Anohni to protest Australian uranium mine with 180km walk

The development is planned on traditional lands of the Martu of Parnngurr.

Most artists are save their ire for not enough fresh fruit on their rider, but not Anohni, who isn’t happy about plans to build a Uranium mine in the Western African Desert.

The development is planned on traditional lands of the Martu of Parnngurr, a community of indigenous Australian people who live less than 50 miles of the proposed site.

“For the Martu in Parnngurr, the community nearest the proposed uranium mine, the plan is causing distress.
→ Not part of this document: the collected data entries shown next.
Definition tryFetch (readOnlyTwitterClient : Twitter.TwitterApiReadOnly)
    (tweetId : string) : T TweetData :=
  tweet ← await_singleTweet readOnlyTwitterClient tweetId lookupParams;
  checkErrors tweet;;
  match Twitter.data tweet with
  | None => throw (new_Error "Tweet data not found in API response.")
  | Some data =>
      let media := Twitter.includes tweet ≫= Twitter.media in
      let imageUrl := selectImageUrl media in
      (if negb (truthy_opt imageUrl)
       then console_warn [VStr ("Tweet " +:+ tweetId +:+
              " does not appear to contain a usable image URL (photo or video thumbnail).")]
       else mret ());;
      mret {| imageUrl := imageUrl; text := Some (Twitter.text data) |}
  end.

Definition fetchTweetData (readOnlyTwitterClient : Twitter.TwitterApiReadOnly)
    (tweetId : string) : T TweetData :=
  console_log [VStr ("Fetching tweet from Twitter API: " +:+ tweetId)];;
  try_catch (tryFetch readOnlyTwitterClient tweetId) (catchFetch tweetId).

(** *** The verifier (lines 96-140) *)

Definition catchAsk {A} (error : Thrown) : T A :=
  console_error [VStr "Error asking OpenAI:";
                 match error with JsError message => VStr message | _ => VThrown error end];;
  throw (new_Error ("Failed to get response from OpenAI about the image. " +:+
                    message_or "" error)).
(** The answer of the only call to a vendor is the answer of the vendor of
    the history. *)
Lemma firstAnswer_only (p s : list IO) (io : IO) (r : Thrown + B) :
  AskedOnce (eventOf <$> p ++ [io]) → f io = Some r →
  firstAnswer f ((p ++ [io]) ++ s) = r.
Proof.
  unfold AskedOnce, firstAnswer. intros Hp Hio.
  rewrite fmap_app, omap_app in Hp. simpl in Hp. rewrite (f_vendor _ _ Hio) in Hp.
  apply NoDup_app in Hp as (_ & Hp & _).
  rewrite !omap_app, omap_not_asked; [by simpl; rewrite Hio|].
  intros Hv. apply (Hp _ Hv). set_solver.
Qed.

End firstAnswer.

Lemma AskedOnce_prefix (t1 t2 : list Event) :
  t1 `prefix_of` t2 → AskedOnce t2 → AskedOnce t1.
Proof. intros [t ->]. unfold AskedOnce. rewrite omap_app. by intros [? _]%NoDup_app. Qed.

(** Calls to vendors are the network calls. *)
Lemma omap_vendorOf_network (t : list Event) :
  omap vendorOf (network t) = omap vendorOf t.
Proof.
  induction t as [|e t IH]; [done|]. rewrite network_cons.
  by destruct e; cbn -[network]; rewrite IH.
Qed.

Lemma AskedOnce_network (t : list Event) : AskedOnce (network t) ↔ AskedOnce t.
Proof. unfold AskedOnce. by rewrite omap_vendorOf_network. Qed.

(** ** Every run is a run against vendors *)

Section realised.
Context {A : Type} (t : T A) (h : list IO) (o : Outcome A).
Context (n : nat) (m : M A).
Context (t_run :
  eval (H:=twitterIn h) (H0:=openaiIn h) (H1:=responsesIn h) n t = Some m).
Context (t_once : AskedOnce (trace m)).
Context (h_run : runs t h o).

#[local] Abbreviation AnsweredIn :=
  (Answered (H:=twitterIn h) (H0:=openaiIn h) (H1:=responsesIn h)).

(** The environment of [h] answered as the vendors of [h] do. *)
Lemma answered_prefix (p : list IO) : p `prefix_of` h → Forall AnsweredIn p.
Proof.
  induction p as [|io p IH] using rev_ind; [done|]. intros Hp.
  apply Forall_app. split; [apply IH; by etrans; [apply prefix_app_r|]|].
  constructor; [|done].
  rewrite eval_history in t_run.
  destruct (history _ _) as [[h' o']|] eqn:Hh'; simplify_eq/=.
  assert (AskedOnce (eventOf <$> p ++ [io])) as Honce.
  { eapply AskedOnce_prefix; [|done].
    eapply runs_agree; [done..|]. apply IH. by etrans; [apply prefix_app_r|]. }
  destruct Hp as [s ->].
  destruct io as [l a|c id q r|c b r|c b r]; [done|..]; simpl.
  - symmetry. by apply (firstAnswer_only lookupOf Lookup); [intros [] |..].
  - symmetry. by apply (firstAnswer_only parseOf Parse); [intros [] |..].
  - symmetry. by apply (firstAnswer_only createOf Create); [intros [] |..].
Qed.

Lemma runs_answered : Forall AnsweredIn h.
Proof. by apply answered_prefix. Qed.

(** A run of a computation that calls no vendor twice, in an environment
    that answers as it likes, is the run against the vendors of its
    history. *)
Lemma runs_realised : m = Run (eventOf <$> h) o.
Proof.
  pose proof runs_answered as Hh.
  rewrite eval_history in t_run.
  destruct (history _ _) as [[h' o']|] eqn:Hh'; simplify_eq/=.
  apply history_runs in Hh' as [Hr' Ha'].
  by destruct (runs_answered_unique _ _ _ _ _ h_run Hr' Hh Ha') as [-> ->].
Qed.

(** Its calls are the network calls of that run, answered by the vendors
    of the history. *)
Lemma run_calls :
  eventOf <$> callsOf h = network (trace m) ∧ Forall AnsweredIn (callsOf h).
Proof.
  split; [by rewrite eventOf_callsOf, runs_realised|].
  pose proof runs_answered as Ha. rewrite Forall_forall in Ha.
  apply Forall_forall. by intros io [_ ?%Ha]%list_elem_of_filter.
Qed.

End realised.

(** ** Termination in every environment *)

Section finite.

Lemma finite_ret {A} (a : A) : all_finite (mret a : T A).
Proof. apply all_finite_Ret. Qed.

Lemma finite_throw {A} (e : Thrown) : all_finite (Tree.throw e : T A).
Proof. apply all_finite_Ret. Qed.

Lemma finite_exit {A} (code : Z) : all_finite (Tree.process_exit code : T A).
Proof. apply all_finite_Vis. by intros []. Qed.

Lemma finite_console (level : Level) (args : list JsVal) :
  all_finite (Tree.console level args).
Proof. apply all_finite_Vis. intros _. apply all_finite_Ret. Qed.

Lemma finite_await_singleTweet (client : Twitter.TwitterApiReadOnly) (tweetId : string)
    (params : Twitter.LookupParams) :
  all_finite (Tree.await_singleTweet client tweetId params).
Proof. apply all_finite_trigger. Qed.

Lemma finite_await_parse (client : OpenAI.Client) (body : OpenAI.ParseParams) :
  all_finite (Tree.await_parse client body).
Proof. apply all_finite_trigger. Qed.

Lemma finite_await_create (client : OpenAI.Client) (body : Responses.CreateParams) :
  all_finite (Tree.await_create client body).
Proof. apply all_finite_trigger. Qed.

Lemma finite_bind {A B} (t : T A) (k : A → T B) :
  all_finite t → (∀ a, all_finite (k a)) → all_finite (t ≫= k).
Proof.
  intros Ht Hk. apply all_finite_bind_weak; [done|].
  intros [e|a]; [apply all_finite_Ret|apply Hk].
Qed.

Lemma finite_try_catch {A} (t : T A) (h : Thrown → T A) :
  all_finite t → (∀ e, all_finite (h e)) → all_finite (Tree.try_catch t h).
Proof.
  intros Ht Hh. apply all_finite_bind_weak; [done|].
  intros [e|a]; [apply Hh|apply all_finite_Ret].
Qed.

Lemma finite_require_truthy (value : option string) (t : T Empty_set) :
  all_finite t → all_finite (Tree.require_truthy value t).
Proof.
  intros Ht. unfold Tree.require_truthy, Tree.never.
  repeat case_match; try apply finite_ret; by apply finite_bind; [|intros []].
Qed.

End finite.

Create HintDb finite discriminated.
#[export] Hint Resolve finite_ret finite_throw finite_exit finite_console
  finite_await_singleTweet finite_await_parse finite_await_create : finite.
#[export] Hint Extern 1 (all_finite (Tree.console_log _)) => apply finite_console : finite.
#[export] Hint Extern 1 (all_finite (Tree.console_warn _)) => apply finite_console : finite.
#[export] Hint Extern 1 (all_finite (Tree.console_error _)) => apply finite_console : finite.

(** [finite] proves that a function of the script is finite along all its
    branches, from its text. *)
Ltac finite_step :=
  lazymatch goal with
  | |- all_finite (mbind _ _) => apply finite_bind; [|intros ?]
  | |- all_finite (Tree.try_catch _ _) => apply finite_try_catch; [|intros ?]
  | |- all_finite (Tree.require_truthy _ _) => apply finite_require_truthy
  | |- all_finite (match _ with _ => _ end) => case_match
  | |- all_finite _ => solve [auto with finite]
  end.
Ltac finite := repeat finite_step.

Section script.

Lemma checkErrors_finite (tweet : Twitter.TweetV2SingleResult) :
  all_finite (Tree.checkErrors tweet).
Proof. unfold Tree.checkErrors. finite. Qed.

Lemma catchFetch_finite (tweetId : string) (error : Thrown) :
  all_finite (Tree.catchFetch tweetId error).
Proof. unfold Tree.catchFetch. finite. Qed.

#[local] Hint Resolve checkErrors_finite catchFetch_finite : finite.

Lemma fetchTweetData_finite (client : Twitter.TwitterApiReadOnly) (tweetId : string) :
  all_finite (Tree.fetchTweetData client tweetId).
Proof. unfold Tree.fetchTweetData, Tree.tryFetch. finite. Qed.

Lemma catchAsk_finite {A} (error : Thrown) : all_finite (Tree.catchAsk error : T A).
Proof. unfold Tree.catchAsk. finite. Qed.

#[local] Hint Resolve fetchTweetData_finite catchAsk_finite : finite.

Lemma askOpenAIAboutImage_finite (openai : OpenAI.Client) (imageUrl : string) :
  all_finite (Tree.askOpenAIAboutImage openai imageUrl).
Proof. unfold Tree.askOpenAIAboutImage. finite. Qed.

Lemma catchUnhandled_finite (error : Thrown) : all_finite (Tree.catchUnhandled error).
Proof. unfold Tree.catchUnhandled. finite. Qed.

#[local] Hint Resolve askOpenAIAboutImage_finite catchUnhandled_finite : finite.

Lemma run_finite (openai : OpenAI.Client) (client : Twitter.TwitterApiReadOnly) :
  all_finite (Tree.run openai client).
Proof. unfold Tree.run, Tree.main, Tree.catchMain. finite. Qed.

Lemma freetext_ask_finite (openai : OpenAI.Client) (imageUrl question : string) :
  all_finite (Tree.FreeText.askOpenAIAboutImage openai imageUrl question).
Proof. unfold Tree.FreeText.askOpenAIAboutImage, Tree.FreeText.firstContent. finite. Qed.

Lemma report_finite (openAIResponse : option string) :
  all_finite (Tree.FreeText.report openAIResponse).
Proof. unfold Tree.FreeText.report, Tree.FreeText.reportNoResponse. finite. Qed.

#[local] Hint Resolve freetext_ask_finite report_finite : finite.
Some of the women elders of Parnngurr seem not only to fear the potential danger that any uranium mine will obviously pose to the watershed and the local environment, but they also feel an existential burden of responsibility as the stewards of that land to protect dangerous resources from being exploited,” Anohni told The Guardian last year.

To highlight the problem, Anohni is set to join over 100 Martu people on a 180jm walk across the Western Australian desert.

“In 2 days time,” a statement reads, “I am joining my Martu friends Nola and Curtis Taylor and over 100 other people from Parnngurr and neighboring communities in the Western Australian Desert on an 8 day, 180 Km protest walk from their remote community to the site of Mitsubishi and Cameco’s proposed open cart uranium mine. The proposed Kintyre mine is on their traditional lands and a threat to their well-being, as well as being gouged out of Karlamilyi National Park. Curtis and I did a piece about it on National Indigenous Television network today.”